In Between takes place outside the specialized institutions that define the nature of art today and without the aesthetic seal of approval they confer. Also, it is an autonomous project, free from a national pavilions raison dêtre of self-representation. Yet, as the official art project of EXPO 2000, it is undoubtedly part of the overall German presentation and thus part of the image of Germany projected by the fair. This being so, consideration of the specific purpose that art is expected to fulfil in such a context as decoration, say, a function to which it is frequently reduced and the concomitant meanings it could take on, formed the focus of the project from the outset, from conception and preparation, via contractual arrangements and planning, to the development of individual projects and their organizational and technical realization.1

In Between confronts the very concept of a worlds fair, its purposes, dimensions, contents, meanings and structures. Obviously, thought had to be given both to the history of such undertakings and their economic implications. The idea of the world exposition emerged from the first industrial exhibitions, which were held in France in the wake of the French Revolution, around 1800. It was embraced especially by followers of the philosopher Saint-Simon, who reckoned it an excellent means by which to advance their vision of a totally industrialized world.

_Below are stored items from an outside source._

(** The unguarded read of the token: when access to the store throws,
    [fetchStats] sends nothing, forced or not, and shows the store's
    error instead. *)
Theorem blocked_store_refresh_sends_nothing (skipCache : bool) (now : Z) (w : World) :
  mountedRef (view w) = true ->
  ls_blocked (localStorage w) = true ->
  exists w',
    fetchStats skipCache now w = Normal false w' /\
    requests w' = requests w /\
    error (view w') = Some (err_message SecurityError) /\
    loading (view w') = false /\
    stats (view w') = stats (view w).
Proof.
  intros Hm Hb.
  assert (Hf : fresh_cache now (localStorage w) = None)
    by (unfold fresh_cache; now rewrite Hb).
  destruct w as [[st ld lu er ir mr] ls c r]; simpl in *; subst mr.
  unfold fetchStats, bind, mountedRef_current, setLoading, setError, modify_view,
    try_catch, fetchStats_try; simpl.
  destruct (fetchStats_catch_spec now SecurityError
              (mkWorld (mkView st true lu None ir true)
                       ls c r) eq_refl) as [c1 Hc1].
  destruct skipCache; simpl.
  - unfold bind, localStorage_getItem, storage_getItem; simpl.
    rewrite Hb. rewrite Hc1.
    simpl. rewrite Hf. simpl.
    unfold fetchStats_finally, bind, mountedRef_current, setLoading, modify_view, ret.
    simpl. eexists. split; [reflexivity|]. simpl. repeat split; reflexivity.
  - unfold bind at 1.
    match goal with |- context [loadCachedData now ?w0] =>
      destruct (loadCachedData_spec now w0) as [c' Hl]; rewrite Hl end.
    simpl. rewrite Hf. simpl.
    unfold bind, localStorage_getItem, storage_getItem; simpl.
    rewrite Hb.
    destruct (fetchStats_catch_spec now SecurityError
                (mkWorld (mkView st true lu None ir true)
                         ls c' r) eq_refl) as [c2 Hc2].
    rewrite Hc2.
    simpl. rewrite Hf. simpl.
    unfold fetchStats_finally, bind, mountedRef_current, setLoading, modify_view, ret.
    simpl. eexists. split; [reflexivity|]. simpl. repeat split; reflexivity.
Qed.

End CacheManagerClaims.

Section RefreshOutcomes.
Context {P : Platform}.

Lemma fails_throws (o : FetchOutcome) (msg : string) (now : Z) (w : World) :
  Fails o msg ->
  exists e, fetchStats_try_resume o now w = Thrown e w /\ err_message e = msg.
Proof.
  intros [e|status statusText body Hok|status statusText body e Hok He];
    unfold fetchStats_try_resume, throw.
  - eexists; split; reflexivity.
  - rewrite Hok. eexists; split; reflexivity.
  - rewrite Hok, He. eexists; split; reflexivity.
Qed.

(** What a failed refresh leaves. When the awaited request fails on a
    mounted view (network error, status outside 200..299, or a body
    that does not parse), the store is left as it was, the failure's
    message becomes the error shown and the loading flag goes down. The
    snapshot shown afterwards is the cached one only if the entry is
    readable and less than ten minutes old; otherwise it is the
    snapshot that was on screen before. *)
Theorem failed_refresh_shows_only_a_fresh_entry
    (o : FetchOutcome) (msg : string) (now : Z) (w : World) :
  mountedRef (view w) = true ->
  Fails o msg ->
  exists w',
    fetchStats_resume o now w = Normal tt w' /\
    localStorage w' = localStorage w /\
    requests w' = requests w /\
    error (view w') = Some msg /\
    loading (view w') = false /\
    stats (view w') = match fresh_cache now (localStorage w) with
                      | Some (cached, _) => cached
                      | None => stats (view w)
                      end.
Proof.
  intros Hm Hf.
  destruct (fails_throws o msg now w Hf) as (e & He & Hmsg).
  destruct (fetchStats_catch_spec now e w Hm) as [c Hc].
  unfold fetchStats_resume, try_finally, try_catch.
  rewrite He, Hc.
  unfold fetchStats_finally, bind, mountedRef_current, setLoading, modify_view, ret.
  simpl.
  destruct (fresh_cache now (localStorage w)) as [[cached ts]|]; simpl;
    eexists; (split; [reflexivity|]); simpl; rewrite Hmsg; repeat split; reflexivity.
Qed.

(** C10. When the request succeeds on a mounted view, the parsed body
    becomes the snapshot shown, the time of completion becomes the
    last-updated time, the loading flag goes down and the error shown
    is not touched, whatever the store does with the two writes: if a
    write throws (access denied, quota exceeded) the exception stays in
    [saveToCache] and [fetchStats] still completes normally. *)
Theorem successful_fetch_applied_whatever_the_store_does
    (status : Z) (statusText body : string) (data : json) (now : Z) (w : World) :
  mountedRef (view w) = true ->
  response_ok status = true ->
  JSON_parse body = inr data ->
  exists w',
    fetchStats_resume (Response status statusText body) now w = Normal tt w' /\
    stats (view w') = data /\
    lastUpdated (view w') = now /\
    error (view w') = error (view w) /\
    loading (view w') = false /\
    requests w' = requests w.
Proof.
  intros Hm Hok Hp.
  destruct w as [[st ld lu er ir mr] ls c r]; simpl in *; subst mr.
  unfold fetchStats_resume, try_finally, try_catch, fetchStats_try_resume.
  rewrite Hok, Hp.
  unfold bind, mountedRef_current, setStats, setLastUpdated, modify_view. simpl.
  match goal with |- context [saveToCache data now ?w0] =>
    destruct (saveToCache_spec data now w0) as (ls' & c' & Hs); rewrite Hs end.
  unfold fetchStats_finally, bind, mountedRef_current, setLoading, modify_view, ret.
  simpl. eexists. split; [reflexivity|]. simpl. repeat split; reflexivity.
Qed.

(** What the store holds after [saveToCache] when a write throws: the
    writes made before the one that threw. *)
Lemma saveToCache_blocked (data : json) (t : Z) (w : World) :
  ls_blocked (localStorage w) = true ->
  exists c, saveToCache data t w =
              Normal tt (mkWorld (view w) (localStorage w) c (requests w)).
Proof.
  intros Hb. destruct w as [v ls c r]; simpl in *.
  unfold saveToCache, try_catch, bind, localStorage_setItem, storage_setItem,
    console_log; simpl.
  rewrite Hb. eexists; reflexivity.
Qed.

End RefreshOutcomes.

(* ===================================================================== *)
(** ** The cache manager on the sample browser *)
(* ===================================================================== *)

(** A request that fails two minutes after the snapshot was cached. *)
Lemma failed_refresh_witness :
  exists w',
    @fetchStats_resume Browser.platform Browser.server_error
        (Browser.new_year + Browser.minutes 2)
        (Browser.world_showing initial_stats (Browser.new_year + Browser.minutes 2)
           Browser.cached_storage)
      = Normal tt w' /\
    localStorage w' = Browser.cached_storage /\
    requests w' = [] /\
    error (view w') = Some "HTTP 500: Internal Server Error" /\
    loading (view w') = false /\
    stats (view w') = Browser.snapshot.
Proof.
  exact (@failed_refresh_shows_only_a_fresh_entry Browser.platform
           Browser.server_error "HTTP 500: Internal Server Error"
           (Browser.new_year + Browser.minutes 2)
           (Browser.world_showing initial_stats (Browser.new_year + Browser.minutes 2)
              Browser.cached_storage)
           eq_refl
           (@fails_status Browser.platform 500 "Internal Server Error" "oops" eq_refl)).
Defined.

Lemma fresh_entry_witness :
  exists w',
    @fetchStats Browser.platform false (Browser.new_year + Browser.minutes 2)
        (Browser.world_showing initial_stats (Browser.new_year + Browser.minutes 2)
           Browser.cached_storage)
      = Normal false w' /\
    requests w' = [] /\
    stats (view w') = Browser.snapshot /\
    lastUpdated (view w') = Browser.new_year /\
    error (view w') = None /\
    loading (view w') = false /\
    localStorage w' = Browser.cached_storage.
Proof.
  apply (@fresh_entry_served_without_request Browser.platform
           (Browser.new_year + Browser.minutes 2)
           (Browser.world_showing initial_stats (Browser.new_year + Browser.minutes 2)
              Browser.cached_storage)
           (Browser.stringify Browser.snapshot) (Browser.toISOString Browser.new_year)
           Browser.snapshot Browser.new_year).
  - reflexivity.
  - vm_compute; reflexivity.
  - vm_compute; discriminate.
  - vm_compute; reflexivity.
  - vm_compute; discriminate.
  - vm_compute; reflexivity.
  - vm_compute; reflexivity.
  - vm_compute; reflexivity.
Defined.

Lemma forced_refresh_witness :
  exists w' r,
    @fetchStats Browser.platform true (Browser.new_year + Browser.minutes 2)
        (Browser.world_showing Browser.snapshot Browser.new_year Browser.cached_storage)
      = Normal true w' /\
    requests w' = r :: [] /\
    req_authorization r = "Bearer s3cr3t" /\
    localStorage w' = Browser.cached_storage /\
    stats (view w') = Browser.snapshot.
Proof.
  apply (@refresh_sends_one_request Browser.platform true
           (Browser.new_year + Browser.minutes 2)
           (Browser.world_showing Browser.snapshot Browser.new_year Browser.cached_storage)
           (Some "s3cr3t")).
  - reflexivity.
  - vm_compute; reflexivity.
  - left; reflexivity.
Defined.

(** The store is full: both writes of [saveToCache] throw. *)
Lemma full_store_witness :
  exists w',
    @fetchStats_resume Browser.platform (Browser.ok_response Browser.later_snapshot)
        (Browser.new_year + Browser.minutes 5)
        (Browser.world_showing Browser.snapshot Browser.new_year Browser.full_storage)
      = Normal tt w' /\
    stats (view w') = Browser.later_snapshot /\
    lastUpdated (view w') = Browser.new_year + Browser.minutes 5 /\
    error (view w') = None /\
    loading (view w') = false /\
    requests w' = [].
Proof.
  apply (@successful_fetch_applied_whatever_the_store_does Browser.platform
           200 "OK" (Browser.stringify Browser.later_snapshot) Browser.later_snapshot
           (Browser.new_year + Browser.minutes 5)
           (Browser.world_showing Browser.snapshot Browser.new_year Browser.full_storage)).
  - reflexivity.
  - reflexivity.
  - vm_compute; reflexivity.
Defined.

(** There the store is left as it was and the failure goes to the
    console only. *)
Example full_store_keeps_old_entry :
  completed (@fetchStats_resume Browser.platform (Browser.ok_response Browser.later_snapshot)
               (Browser.new_year + Browser.minutes 5)
               (Browser.world_showing Browser.snapshot Browser.new_year Browser.full_storage))
  = mkWorld (mkView Browser.later_snapshot false (Browser.new_year + Browser.minutes 5)
                    None (Some 1%nat) true)
            Browser.full_storage
            ["Error saving to cache: The quota has been exceeded."] [].
Proof. vm_compute. reflexivity. Qed.
(** * terraform/context.go: the Context and its graph-walk callbacks

    A shallow embedding of [src/terraform/context.go]: [NewContext],
    [Apply], [Plan], [Refresh], [computeVars], [applyWalkFn], [planWalkFn],
    [refreshWalkFn], [validateWalkFn], [genericWalkFn] and
    [computeAggregateVars].  [Validate], which walks a graph that may not
    have been built, and the run gate ([acquireRun], [releaseRun], [Stop]),
    which is concurrent, are not embedded.

    Go maps are finite maps ([gmap]); a map that the code only ranges over is
    a list in the order the runtime happens to iterate it.  Pointers that may
    be nil are [option]s.  A Go function that can [panic] returns an
    [outcome]; the mutations it made before the panic stay visible, so the
    mutable data it touches is threaded through a small state-and-panic
    monad.  The walk is sequential: the locks of the source are not
    modelled. *)

From Stdlib Require Import ZArith String Ascii List.
From stdpp Require Import base option list strings gmap fin_maps pretty.

Local Open Scope string_scope.
Local Open Scope Z_scope.

(** ** Errors and panics *)

Local Set Warnings "-register-all".

(** A Go [error].  [fmt.Errorf] yields a message; [multierror.Error] carries
    the list of the errors it aggregates. *)
Inductive error : Type :=
| Errorf (msg : string)
| MultiError (errs : list error).

(** The values the code passes to [panic], one constructor per site. *)
Inductive panic_value : Type :=
| PanicHalt                          (* panic(HookActionHalt), raised by handleHook *)
| PanicError (e : error)             (* panic(err), provider configuration *)
| PanicInterpolate (e : error)       (* panic("Interpolate error: " + err) *)
| PanicNonExistent (key : string)    (* "non-existent resource variable access" *)
| PanicUnknownNode                   (* "unknown graph node" *)
| PanicTypeAssertion                 (* failed .(string) assertion *)
| PanicNilDeref.                     (* nil pointer dereference *)

Inductive outcome (A : Type) : Type :=
| Returned (a : A)
| Panicked (v : panic_value).
Arguments Returned {A} a.
Arguments Panicked {A} v.

(** ** The state-and-panic monad *)

Definition M (S A : Type) : Type := S -> S * outcome A.

Definition ret {S A} (a : A) : M S A := fun s => (s, Returned a).

Definition bind {S A B} (m : M S A) (k : A -> M S B) : M S B :=
  fun s =>
    match m s with
    | (s', Returned a) => k a s'
    | (s', Panicked v) => (s', Panicked v)
    end.
(** X18.  Past the guards, with a candidate data rate other than the
    stored one: if the plan has at a position of 16 or more a channel that
    allows the candidate's data rate index, [handleDownlinkADR] panics while
    it builds the channel mask. *)
Theorem handleDownlinkADR_panics_beyond_ChMask (message : DownlinkMessage)
  (dev : Device) (h : FrameHistory) (fp : FrequencyPlan) (dataRate : string)
  (txPower drIDx : Z) (k : nat) (ch : Channel) :
  past_guards ext n dev h fp ->
  let d := withDefaults fp (ADR dev) in
  fp_ADRSettings fp (DataRate d) (TxPower d)
                 (maxSNR (firstn FramesHistorySize (samples h)))
                 (float32_of_int (Margin d))
  = (dataRate, txPower, None) ->
  GetDataRateIndexFor fp dataRate = (drIDx, None) ->
  DataRate (ADR dev) <> dataRate ->
  nth_error (UplinkChannels fp) k = Some ch -> allows ch drIDx = true ->
  (ChMaskSize <= k)%nat ->
  handleDownlinkADR ext n message dev = Panicked.
Proof.
  intros Hguards d Hadr Hidx Hne Hk Hch Hout.
  rewrite (handleDownlinkADR_past_guards message dev h fp dataRate txPower
             drIDx Hguards Hadr Hidx).
  apply String.eqb_neq in Hne. simpl. rewrite Hne. simpl.
  assert (Hnone : buildChMask (UplinkChannels fp) 0 drIDx
                              (repeat false ChMaskSize) = None).
  { apply (buildChMask_outside drIDx (UplinkChannels fp) 0 _ k ch Hk Hch).
    rewrite repeat_length. lia. }
  now rewrite Hnone.
Qed.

The universal exhibitions of the nineteenth century, held in London, Paris and Chicago, were indeed brilliant showcases for an expanding international capitalism. World expositions, wrote Walter Benjamin in the 1930s, represent the goal of pilgrimages to the fetish commodity, at the centre of which stands the enthroned commodity, surrounded by a halo of amusement.2 Particularly with an eye to Paris, the capital of the nineteenth century,3 Benjamin characterized fashion that eternal recurrence of the new, which he saw as cultivating the sex appeal of the anorganic4 as the ritual in accordance with which the commodity fetish wishes to be worshipped.5 Benjamin thus drew attention not only to the commercial concerns at the heart of worlds fairs, but also to their economic links with the emergent entertainment industry. World expositions, he wrote, present a phantasmagoria into which people enter for the sake of amusement. The entertainment industry facilitates this process by raising human beings to the level of commodities.6

In many ways, the universal exhibitions of the nineteenth century were the first great international entertainment events, while also serving as luxurious testing grounds for the incipient consumer society.7 In the course of the nineteenth and the early twentieth century other, more obvious purposes and traits came to the fore: self-representation on the part of the colonial powers and other nation states as a reflection of their political identity, for instance, or symbolic confrontations between rival ideologies. These developments culminated in the negative example of the 1937 world exposition in Paris. Here, Fascism confronted Stalinism in the shape of eerily similar phallocratic buildings, while at the Spanish Pavilion modern art, represented by Picassos Guernica, Alexander Calders Fountain of Mercury and many other works, advocated aesthetic and political resistance, attesting against all odds to the necessity of upholding human dignity and sovereignty in the face of injustice and terror.8

The most readily apparent common denominator among world expositions has undoubtedly been the glorification of technological progress. This has been depicted in an infinite variety of forms, often breathtakingly futuristic and always at the forefront of developments,9 stunning spectators into a state of passive amazement. Benjamins arguments still not been satisfactorily countered. The original alliance among commodity fetishism, fashion-creation and entertainment industry runs like a leitmotiv through the history of worlds fairs and continues to play a key role, a role that the EXPO 2000 art project could not, and did not wish to, ignore.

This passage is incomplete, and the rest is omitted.